**Information**:
_ _ _ _ _
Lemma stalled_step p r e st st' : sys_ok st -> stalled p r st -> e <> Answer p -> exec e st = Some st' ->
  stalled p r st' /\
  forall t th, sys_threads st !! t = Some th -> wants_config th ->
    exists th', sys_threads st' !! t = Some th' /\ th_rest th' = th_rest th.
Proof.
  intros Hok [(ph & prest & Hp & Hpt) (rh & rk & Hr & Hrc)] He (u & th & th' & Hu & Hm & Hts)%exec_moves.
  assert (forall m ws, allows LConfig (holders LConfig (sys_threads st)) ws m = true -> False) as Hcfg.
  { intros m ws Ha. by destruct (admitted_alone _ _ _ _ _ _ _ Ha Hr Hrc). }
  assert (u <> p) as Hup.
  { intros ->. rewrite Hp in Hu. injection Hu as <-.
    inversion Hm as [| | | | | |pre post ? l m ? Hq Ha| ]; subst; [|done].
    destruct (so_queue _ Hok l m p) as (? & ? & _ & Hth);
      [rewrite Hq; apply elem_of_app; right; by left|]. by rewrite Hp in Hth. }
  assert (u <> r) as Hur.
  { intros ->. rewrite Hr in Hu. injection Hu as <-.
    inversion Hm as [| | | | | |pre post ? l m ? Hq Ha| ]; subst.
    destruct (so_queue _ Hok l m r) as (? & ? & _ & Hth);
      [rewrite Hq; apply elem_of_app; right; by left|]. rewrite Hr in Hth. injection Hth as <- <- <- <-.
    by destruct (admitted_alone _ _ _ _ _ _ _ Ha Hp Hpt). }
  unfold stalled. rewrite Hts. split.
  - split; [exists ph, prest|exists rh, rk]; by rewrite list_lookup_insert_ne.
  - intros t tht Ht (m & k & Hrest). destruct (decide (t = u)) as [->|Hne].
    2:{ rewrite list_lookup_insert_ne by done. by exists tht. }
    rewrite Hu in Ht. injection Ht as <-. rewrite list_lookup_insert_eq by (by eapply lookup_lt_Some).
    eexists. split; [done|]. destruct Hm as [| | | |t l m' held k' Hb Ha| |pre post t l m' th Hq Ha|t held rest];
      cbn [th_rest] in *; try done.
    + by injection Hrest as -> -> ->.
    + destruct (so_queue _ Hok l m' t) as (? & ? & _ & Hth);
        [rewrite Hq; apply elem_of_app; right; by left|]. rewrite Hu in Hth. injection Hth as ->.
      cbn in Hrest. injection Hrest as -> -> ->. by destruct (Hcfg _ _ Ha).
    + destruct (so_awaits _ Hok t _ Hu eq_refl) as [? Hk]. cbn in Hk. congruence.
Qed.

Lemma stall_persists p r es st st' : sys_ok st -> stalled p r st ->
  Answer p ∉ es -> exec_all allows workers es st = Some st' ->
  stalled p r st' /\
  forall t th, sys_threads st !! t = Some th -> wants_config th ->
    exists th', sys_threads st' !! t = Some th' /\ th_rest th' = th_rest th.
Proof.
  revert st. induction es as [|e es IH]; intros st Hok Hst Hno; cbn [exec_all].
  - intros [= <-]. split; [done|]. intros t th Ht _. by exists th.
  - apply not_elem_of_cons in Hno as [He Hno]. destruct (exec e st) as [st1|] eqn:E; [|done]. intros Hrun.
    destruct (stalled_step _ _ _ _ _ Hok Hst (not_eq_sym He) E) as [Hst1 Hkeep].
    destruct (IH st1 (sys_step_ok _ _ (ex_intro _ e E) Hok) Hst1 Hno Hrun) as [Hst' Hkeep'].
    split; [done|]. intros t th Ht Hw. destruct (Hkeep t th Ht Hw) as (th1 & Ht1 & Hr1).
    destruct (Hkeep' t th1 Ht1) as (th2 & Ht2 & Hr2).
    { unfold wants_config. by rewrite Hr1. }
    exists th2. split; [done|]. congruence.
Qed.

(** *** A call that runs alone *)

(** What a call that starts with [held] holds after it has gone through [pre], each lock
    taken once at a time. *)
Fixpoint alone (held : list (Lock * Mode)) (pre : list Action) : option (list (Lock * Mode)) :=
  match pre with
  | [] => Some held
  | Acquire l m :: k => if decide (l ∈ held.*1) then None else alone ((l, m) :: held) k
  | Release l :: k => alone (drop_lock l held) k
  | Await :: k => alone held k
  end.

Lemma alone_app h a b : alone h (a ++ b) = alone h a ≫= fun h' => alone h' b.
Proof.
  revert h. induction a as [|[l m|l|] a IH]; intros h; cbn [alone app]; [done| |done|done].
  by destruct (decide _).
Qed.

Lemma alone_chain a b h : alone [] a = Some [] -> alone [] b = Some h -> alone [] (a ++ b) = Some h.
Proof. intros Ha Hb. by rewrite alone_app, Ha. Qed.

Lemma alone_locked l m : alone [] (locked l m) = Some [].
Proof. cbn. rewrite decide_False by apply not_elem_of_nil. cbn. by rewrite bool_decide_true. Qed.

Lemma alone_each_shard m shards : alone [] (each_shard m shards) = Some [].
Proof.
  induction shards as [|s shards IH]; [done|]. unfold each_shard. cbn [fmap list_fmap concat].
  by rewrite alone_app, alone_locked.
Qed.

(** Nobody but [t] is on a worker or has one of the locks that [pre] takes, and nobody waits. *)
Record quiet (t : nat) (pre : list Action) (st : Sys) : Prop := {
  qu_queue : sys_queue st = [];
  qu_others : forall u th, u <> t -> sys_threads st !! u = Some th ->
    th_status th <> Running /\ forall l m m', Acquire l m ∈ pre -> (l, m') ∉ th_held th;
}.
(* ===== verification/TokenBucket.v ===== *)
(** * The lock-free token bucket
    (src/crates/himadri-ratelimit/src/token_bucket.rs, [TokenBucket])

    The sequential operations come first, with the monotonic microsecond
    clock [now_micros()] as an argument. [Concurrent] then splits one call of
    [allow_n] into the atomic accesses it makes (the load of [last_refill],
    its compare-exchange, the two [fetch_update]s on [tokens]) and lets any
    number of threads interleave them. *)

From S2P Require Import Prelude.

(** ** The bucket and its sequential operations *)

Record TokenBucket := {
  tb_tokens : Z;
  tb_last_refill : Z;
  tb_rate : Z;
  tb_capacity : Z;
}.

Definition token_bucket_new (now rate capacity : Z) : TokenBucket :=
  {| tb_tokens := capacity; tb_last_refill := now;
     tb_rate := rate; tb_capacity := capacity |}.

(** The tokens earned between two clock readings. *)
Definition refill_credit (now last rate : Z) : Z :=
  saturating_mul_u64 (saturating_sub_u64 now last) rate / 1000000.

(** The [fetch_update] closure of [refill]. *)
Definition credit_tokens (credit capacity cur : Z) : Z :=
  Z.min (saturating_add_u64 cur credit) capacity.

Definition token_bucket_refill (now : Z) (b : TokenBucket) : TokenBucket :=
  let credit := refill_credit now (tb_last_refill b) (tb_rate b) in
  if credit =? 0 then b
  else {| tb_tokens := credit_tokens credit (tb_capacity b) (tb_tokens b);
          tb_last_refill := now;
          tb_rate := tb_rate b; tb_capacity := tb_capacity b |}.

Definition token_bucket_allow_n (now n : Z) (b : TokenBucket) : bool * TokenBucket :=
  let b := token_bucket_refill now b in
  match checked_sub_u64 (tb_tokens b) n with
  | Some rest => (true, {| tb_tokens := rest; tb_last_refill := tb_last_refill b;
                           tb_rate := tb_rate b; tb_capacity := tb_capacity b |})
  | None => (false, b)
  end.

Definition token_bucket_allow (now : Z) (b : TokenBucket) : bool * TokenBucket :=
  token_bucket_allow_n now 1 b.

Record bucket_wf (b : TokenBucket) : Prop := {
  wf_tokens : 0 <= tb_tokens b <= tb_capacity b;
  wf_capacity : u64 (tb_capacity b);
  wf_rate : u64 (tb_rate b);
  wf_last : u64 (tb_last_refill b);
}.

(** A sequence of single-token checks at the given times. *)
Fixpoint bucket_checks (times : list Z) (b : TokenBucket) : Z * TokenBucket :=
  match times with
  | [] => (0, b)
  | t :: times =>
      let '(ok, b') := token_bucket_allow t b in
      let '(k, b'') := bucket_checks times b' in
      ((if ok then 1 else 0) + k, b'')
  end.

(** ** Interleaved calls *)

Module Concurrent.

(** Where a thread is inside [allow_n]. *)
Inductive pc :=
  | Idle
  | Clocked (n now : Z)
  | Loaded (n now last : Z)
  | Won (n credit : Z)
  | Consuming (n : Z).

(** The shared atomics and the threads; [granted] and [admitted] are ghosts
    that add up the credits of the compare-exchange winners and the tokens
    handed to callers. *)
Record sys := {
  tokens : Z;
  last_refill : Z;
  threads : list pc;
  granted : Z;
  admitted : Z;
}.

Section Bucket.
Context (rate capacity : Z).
_ _ _ _ _
**Prompt**: In the entries above, find each line that includes the string "revert" and copy it.

**Exercise response**:
  revert st. induction es as [|e es IH]; intros st Hok Hst Hno; cbn [exec_all].
  revert h. induction a as [|[l m|l|] a IH]; intros h; cbn [alone app]; [done| |done|done].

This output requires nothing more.